### Your objective
Reproduce word for word, from the entries below, the line with "(** account writes", the line with "and no other", and every line between them, and nothing more.

►

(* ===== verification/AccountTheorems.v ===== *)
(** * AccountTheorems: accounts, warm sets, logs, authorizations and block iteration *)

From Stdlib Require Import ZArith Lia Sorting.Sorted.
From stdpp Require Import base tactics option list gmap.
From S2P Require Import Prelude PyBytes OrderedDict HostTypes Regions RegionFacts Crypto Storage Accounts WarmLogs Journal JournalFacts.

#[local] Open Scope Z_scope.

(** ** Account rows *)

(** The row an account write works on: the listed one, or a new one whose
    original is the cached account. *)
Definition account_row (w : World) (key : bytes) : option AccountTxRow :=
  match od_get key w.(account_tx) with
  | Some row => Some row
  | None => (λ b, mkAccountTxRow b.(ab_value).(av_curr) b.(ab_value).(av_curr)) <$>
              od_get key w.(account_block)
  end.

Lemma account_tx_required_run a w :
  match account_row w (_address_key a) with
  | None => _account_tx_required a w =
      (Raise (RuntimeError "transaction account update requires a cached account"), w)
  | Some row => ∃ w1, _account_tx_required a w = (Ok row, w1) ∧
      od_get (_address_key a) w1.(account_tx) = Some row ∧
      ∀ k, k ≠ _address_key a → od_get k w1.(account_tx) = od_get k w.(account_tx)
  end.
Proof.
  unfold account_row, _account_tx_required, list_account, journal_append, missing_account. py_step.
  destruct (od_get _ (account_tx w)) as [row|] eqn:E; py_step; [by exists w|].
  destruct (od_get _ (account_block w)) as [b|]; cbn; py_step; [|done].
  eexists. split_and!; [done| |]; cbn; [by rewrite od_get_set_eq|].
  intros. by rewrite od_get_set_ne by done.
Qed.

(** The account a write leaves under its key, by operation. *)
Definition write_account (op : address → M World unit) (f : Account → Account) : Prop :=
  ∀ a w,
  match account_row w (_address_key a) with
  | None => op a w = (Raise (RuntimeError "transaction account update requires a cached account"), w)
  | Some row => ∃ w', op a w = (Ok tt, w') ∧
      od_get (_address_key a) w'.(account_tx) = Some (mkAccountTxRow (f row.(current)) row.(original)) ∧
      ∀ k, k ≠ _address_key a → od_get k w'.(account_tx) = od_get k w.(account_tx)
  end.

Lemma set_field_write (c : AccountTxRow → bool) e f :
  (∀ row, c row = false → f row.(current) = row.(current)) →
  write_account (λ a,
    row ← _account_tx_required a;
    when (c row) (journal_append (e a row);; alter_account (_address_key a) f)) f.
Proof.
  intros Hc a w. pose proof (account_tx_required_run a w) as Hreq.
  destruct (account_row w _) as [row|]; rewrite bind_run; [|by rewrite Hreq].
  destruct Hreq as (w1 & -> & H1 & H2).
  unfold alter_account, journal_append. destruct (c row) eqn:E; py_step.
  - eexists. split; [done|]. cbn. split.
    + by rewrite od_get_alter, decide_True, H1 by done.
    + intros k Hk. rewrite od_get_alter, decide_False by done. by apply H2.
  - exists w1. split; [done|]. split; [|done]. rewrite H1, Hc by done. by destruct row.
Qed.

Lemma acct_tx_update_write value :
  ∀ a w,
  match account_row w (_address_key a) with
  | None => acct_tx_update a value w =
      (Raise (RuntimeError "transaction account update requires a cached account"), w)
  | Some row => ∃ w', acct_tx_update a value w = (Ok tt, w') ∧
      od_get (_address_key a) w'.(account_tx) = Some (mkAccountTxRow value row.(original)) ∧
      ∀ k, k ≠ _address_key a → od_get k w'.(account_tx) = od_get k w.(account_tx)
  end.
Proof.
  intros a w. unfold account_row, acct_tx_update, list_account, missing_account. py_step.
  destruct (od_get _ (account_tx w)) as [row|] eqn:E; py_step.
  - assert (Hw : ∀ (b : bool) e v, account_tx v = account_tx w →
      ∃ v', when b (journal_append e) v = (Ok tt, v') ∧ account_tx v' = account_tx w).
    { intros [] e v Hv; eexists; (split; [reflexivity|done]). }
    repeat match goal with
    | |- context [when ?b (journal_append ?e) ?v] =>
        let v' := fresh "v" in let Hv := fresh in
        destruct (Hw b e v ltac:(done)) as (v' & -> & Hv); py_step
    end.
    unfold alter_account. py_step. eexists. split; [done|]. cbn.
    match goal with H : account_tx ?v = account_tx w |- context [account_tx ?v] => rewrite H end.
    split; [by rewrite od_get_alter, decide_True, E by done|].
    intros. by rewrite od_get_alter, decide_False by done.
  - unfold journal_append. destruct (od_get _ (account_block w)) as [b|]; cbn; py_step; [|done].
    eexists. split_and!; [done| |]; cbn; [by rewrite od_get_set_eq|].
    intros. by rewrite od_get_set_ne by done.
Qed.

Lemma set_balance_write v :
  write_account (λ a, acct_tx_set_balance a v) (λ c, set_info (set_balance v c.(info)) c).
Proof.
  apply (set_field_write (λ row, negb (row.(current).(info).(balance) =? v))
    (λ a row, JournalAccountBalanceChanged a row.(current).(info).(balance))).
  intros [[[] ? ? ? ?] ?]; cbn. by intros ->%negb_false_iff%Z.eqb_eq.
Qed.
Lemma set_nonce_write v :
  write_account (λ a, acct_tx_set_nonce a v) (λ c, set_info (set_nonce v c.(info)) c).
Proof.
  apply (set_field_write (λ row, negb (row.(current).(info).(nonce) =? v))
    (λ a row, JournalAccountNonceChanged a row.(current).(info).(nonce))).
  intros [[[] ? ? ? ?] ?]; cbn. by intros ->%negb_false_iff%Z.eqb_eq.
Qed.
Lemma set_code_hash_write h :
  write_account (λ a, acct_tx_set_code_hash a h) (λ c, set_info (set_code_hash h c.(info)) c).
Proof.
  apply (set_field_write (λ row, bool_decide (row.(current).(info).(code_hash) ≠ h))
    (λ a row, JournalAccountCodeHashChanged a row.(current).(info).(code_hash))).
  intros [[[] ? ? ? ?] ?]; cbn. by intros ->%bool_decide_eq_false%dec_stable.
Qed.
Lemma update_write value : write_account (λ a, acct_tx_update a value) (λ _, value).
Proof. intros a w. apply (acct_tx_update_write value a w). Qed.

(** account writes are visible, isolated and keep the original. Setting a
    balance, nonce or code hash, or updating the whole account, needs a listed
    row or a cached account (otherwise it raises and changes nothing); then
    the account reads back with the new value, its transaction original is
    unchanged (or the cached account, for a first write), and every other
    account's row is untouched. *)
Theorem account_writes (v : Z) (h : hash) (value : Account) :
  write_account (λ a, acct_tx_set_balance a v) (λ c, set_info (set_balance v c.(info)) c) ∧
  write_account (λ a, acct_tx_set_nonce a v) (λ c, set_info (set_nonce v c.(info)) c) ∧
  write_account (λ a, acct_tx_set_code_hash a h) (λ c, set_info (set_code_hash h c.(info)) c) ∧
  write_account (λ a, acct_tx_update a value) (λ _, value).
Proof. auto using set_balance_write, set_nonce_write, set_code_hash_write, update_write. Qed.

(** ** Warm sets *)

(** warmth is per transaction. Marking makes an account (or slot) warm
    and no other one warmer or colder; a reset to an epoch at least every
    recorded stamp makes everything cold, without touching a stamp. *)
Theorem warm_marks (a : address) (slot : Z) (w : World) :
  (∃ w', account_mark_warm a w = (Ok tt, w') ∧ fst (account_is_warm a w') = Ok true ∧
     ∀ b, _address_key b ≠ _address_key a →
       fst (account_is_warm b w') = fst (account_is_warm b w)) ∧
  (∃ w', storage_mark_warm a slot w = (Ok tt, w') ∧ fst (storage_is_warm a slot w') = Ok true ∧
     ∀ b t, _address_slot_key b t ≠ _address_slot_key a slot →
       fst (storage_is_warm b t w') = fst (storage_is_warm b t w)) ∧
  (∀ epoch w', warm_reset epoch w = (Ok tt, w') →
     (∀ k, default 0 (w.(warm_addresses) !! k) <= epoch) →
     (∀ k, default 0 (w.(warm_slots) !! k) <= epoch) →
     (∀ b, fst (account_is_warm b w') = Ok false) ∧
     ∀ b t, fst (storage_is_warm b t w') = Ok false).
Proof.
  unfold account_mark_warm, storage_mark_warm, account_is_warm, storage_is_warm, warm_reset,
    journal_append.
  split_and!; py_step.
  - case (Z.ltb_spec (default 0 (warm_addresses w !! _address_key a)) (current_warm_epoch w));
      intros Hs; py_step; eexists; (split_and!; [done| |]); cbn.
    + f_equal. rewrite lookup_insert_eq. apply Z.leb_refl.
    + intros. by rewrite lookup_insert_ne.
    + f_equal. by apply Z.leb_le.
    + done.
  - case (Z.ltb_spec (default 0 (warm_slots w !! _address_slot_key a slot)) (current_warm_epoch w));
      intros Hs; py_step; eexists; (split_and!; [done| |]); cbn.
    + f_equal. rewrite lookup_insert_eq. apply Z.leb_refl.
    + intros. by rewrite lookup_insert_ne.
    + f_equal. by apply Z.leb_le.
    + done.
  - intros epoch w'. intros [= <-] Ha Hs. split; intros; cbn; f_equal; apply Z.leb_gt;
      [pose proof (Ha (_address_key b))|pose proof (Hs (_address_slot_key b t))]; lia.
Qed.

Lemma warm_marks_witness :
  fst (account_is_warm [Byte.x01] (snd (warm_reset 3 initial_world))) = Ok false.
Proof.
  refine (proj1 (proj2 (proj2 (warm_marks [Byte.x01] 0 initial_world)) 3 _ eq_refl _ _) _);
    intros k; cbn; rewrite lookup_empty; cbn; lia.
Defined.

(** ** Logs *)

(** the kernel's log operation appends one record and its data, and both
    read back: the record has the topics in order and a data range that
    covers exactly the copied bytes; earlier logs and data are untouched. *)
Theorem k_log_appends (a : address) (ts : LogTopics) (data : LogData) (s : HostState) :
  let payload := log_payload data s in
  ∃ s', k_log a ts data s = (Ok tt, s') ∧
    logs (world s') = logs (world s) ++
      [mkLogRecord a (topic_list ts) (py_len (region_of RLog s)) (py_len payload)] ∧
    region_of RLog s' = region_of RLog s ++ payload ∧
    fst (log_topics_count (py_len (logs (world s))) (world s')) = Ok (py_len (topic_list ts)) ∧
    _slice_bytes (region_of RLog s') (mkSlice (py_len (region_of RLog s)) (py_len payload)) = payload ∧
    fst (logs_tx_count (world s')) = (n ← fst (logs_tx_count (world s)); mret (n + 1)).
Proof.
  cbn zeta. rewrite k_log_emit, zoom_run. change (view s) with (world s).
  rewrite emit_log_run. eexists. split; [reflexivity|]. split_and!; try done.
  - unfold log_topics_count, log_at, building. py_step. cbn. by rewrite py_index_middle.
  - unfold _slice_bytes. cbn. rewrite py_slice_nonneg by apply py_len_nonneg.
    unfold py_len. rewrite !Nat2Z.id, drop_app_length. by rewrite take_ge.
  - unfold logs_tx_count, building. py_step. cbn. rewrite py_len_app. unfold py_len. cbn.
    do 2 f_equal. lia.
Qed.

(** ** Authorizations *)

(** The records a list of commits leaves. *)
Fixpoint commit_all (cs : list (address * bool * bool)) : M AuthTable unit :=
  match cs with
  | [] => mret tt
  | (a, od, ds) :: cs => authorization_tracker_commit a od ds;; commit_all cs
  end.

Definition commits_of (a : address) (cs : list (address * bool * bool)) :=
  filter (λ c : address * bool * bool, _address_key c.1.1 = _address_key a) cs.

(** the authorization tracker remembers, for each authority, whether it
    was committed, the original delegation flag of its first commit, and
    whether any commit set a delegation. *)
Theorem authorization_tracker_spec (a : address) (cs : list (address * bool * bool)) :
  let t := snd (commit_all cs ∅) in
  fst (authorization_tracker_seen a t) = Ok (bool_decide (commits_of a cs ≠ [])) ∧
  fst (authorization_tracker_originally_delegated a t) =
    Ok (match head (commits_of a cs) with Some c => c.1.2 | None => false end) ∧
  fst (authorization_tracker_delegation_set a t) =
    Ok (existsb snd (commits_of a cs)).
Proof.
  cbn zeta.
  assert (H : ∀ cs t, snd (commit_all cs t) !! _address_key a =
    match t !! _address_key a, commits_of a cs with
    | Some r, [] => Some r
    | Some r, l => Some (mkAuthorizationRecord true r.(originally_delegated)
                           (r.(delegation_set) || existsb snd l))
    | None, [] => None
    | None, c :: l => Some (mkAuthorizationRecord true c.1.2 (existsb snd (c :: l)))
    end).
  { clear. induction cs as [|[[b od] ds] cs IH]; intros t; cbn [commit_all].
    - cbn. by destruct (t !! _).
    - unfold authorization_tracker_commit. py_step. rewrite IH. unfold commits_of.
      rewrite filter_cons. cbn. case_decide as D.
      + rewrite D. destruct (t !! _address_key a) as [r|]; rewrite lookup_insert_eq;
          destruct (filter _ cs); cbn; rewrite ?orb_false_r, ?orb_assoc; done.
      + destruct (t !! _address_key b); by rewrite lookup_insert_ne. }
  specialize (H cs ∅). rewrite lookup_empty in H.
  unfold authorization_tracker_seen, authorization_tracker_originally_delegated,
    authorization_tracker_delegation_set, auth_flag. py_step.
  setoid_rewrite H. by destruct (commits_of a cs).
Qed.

◄
►

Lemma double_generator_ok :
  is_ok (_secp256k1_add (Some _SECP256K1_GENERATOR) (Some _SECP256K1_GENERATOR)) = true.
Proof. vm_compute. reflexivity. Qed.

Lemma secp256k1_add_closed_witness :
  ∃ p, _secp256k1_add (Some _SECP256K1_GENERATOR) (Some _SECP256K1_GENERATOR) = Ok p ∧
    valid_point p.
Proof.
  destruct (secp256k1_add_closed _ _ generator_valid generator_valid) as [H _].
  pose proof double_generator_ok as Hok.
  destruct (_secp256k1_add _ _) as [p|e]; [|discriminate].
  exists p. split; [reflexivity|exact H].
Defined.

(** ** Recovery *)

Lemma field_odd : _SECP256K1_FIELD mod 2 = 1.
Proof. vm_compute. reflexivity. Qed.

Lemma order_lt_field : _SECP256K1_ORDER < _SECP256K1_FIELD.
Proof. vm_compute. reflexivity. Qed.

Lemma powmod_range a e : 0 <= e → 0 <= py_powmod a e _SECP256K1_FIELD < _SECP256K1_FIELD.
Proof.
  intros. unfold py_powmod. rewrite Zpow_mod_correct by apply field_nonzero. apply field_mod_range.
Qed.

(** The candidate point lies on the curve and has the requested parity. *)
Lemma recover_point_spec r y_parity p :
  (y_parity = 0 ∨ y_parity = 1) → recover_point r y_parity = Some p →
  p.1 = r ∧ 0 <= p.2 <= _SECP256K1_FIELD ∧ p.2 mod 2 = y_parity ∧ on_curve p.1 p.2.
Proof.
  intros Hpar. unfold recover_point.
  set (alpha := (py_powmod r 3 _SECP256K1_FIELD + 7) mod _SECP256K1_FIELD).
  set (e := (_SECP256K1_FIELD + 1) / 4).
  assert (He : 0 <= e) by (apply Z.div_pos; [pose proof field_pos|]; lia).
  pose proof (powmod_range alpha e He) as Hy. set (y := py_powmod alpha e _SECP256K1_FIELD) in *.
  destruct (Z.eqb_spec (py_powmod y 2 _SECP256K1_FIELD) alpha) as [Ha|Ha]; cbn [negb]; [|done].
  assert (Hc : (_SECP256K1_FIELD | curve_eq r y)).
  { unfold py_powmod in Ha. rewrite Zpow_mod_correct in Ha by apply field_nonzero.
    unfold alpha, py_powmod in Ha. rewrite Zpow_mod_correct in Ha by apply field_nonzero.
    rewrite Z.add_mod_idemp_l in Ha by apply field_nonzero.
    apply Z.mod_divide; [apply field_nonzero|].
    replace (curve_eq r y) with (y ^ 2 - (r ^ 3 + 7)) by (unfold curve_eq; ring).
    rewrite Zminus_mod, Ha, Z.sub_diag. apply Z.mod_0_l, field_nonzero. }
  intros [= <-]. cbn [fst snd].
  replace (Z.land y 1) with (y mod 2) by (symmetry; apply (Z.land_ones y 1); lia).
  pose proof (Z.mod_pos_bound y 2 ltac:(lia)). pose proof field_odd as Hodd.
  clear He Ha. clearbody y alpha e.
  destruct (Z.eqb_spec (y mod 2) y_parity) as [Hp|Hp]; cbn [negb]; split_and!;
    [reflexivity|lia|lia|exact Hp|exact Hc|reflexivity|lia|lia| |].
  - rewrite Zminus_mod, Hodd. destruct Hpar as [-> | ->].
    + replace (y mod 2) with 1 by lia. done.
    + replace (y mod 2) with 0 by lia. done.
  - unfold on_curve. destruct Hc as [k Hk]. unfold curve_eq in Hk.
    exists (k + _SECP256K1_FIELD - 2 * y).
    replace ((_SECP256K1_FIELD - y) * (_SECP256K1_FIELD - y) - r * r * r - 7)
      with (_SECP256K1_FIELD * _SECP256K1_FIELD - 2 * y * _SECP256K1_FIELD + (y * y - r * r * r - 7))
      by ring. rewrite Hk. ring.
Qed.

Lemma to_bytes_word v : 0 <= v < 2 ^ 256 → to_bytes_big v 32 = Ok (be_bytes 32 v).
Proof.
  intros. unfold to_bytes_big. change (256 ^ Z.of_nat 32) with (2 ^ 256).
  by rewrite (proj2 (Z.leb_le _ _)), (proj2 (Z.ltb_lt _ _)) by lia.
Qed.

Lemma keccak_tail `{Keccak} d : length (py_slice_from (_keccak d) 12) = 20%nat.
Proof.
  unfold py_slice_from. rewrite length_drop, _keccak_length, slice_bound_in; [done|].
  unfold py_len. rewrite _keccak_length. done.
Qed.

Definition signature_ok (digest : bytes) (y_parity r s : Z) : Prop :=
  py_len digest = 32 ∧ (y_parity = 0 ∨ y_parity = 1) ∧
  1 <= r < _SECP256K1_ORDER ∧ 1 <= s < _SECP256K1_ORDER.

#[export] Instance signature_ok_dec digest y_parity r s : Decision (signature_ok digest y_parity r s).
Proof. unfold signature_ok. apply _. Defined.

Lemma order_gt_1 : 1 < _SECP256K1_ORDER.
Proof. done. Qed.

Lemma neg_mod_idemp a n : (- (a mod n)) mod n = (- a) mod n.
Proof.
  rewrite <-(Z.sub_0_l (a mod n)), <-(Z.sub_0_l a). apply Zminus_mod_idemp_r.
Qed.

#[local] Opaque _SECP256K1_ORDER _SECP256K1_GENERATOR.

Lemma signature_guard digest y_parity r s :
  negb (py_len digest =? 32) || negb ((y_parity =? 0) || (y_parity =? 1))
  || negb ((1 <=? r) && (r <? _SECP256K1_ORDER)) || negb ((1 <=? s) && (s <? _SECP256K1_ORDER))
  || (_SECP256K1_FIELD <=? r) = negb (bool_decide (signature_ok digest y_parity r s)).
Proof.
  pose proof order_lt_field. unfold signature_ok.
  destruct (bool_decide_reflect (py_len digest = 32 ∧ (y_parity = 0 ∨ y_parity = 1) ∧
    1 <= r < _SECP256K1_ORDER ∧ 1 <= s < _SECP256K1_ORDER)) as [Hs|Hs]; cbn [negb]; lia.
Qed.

◄

### Answer to the exercise
(** account writes are visible, isolated and keep the original. Setting a
    balance, nonce or code hash, or updating the whole account, needs a listed
    row or a cached account (otherwise it raises and changes nothing); then
    the account reads back with the new value, its transaction original is
    unchanged (or the cached account, for a first write), and every other
    account's row is untouched. *)
Theorem account_writes (v : Z) (h : hash) (value : Account) :
  write_account (λ a, acct_tx_set_balance a v) (λ c, set_info (set_balance v c.(info)) c) ∧
  write_account (λ a, acct_tx_set_nonce a v) (λ c, set_info (set_nonce v c.(info)) c) ∧
  write_account (λ a, acct_tx_set_code_hash a h) (λ c, set_info (set_code_hash h c.(info)) c) ∧
  write_account (λ a, acct_tx_update a value) (λ _, value).
Proof. auto using set_balance_write, set_nonce_write, set_code_hash_write, update_write. Qed.

(** ** Warm sets *)

(** warmth is per transaction. Marking makes an account (or slot) warm
    and no other one warmer or colder; a reset to an epoch at least every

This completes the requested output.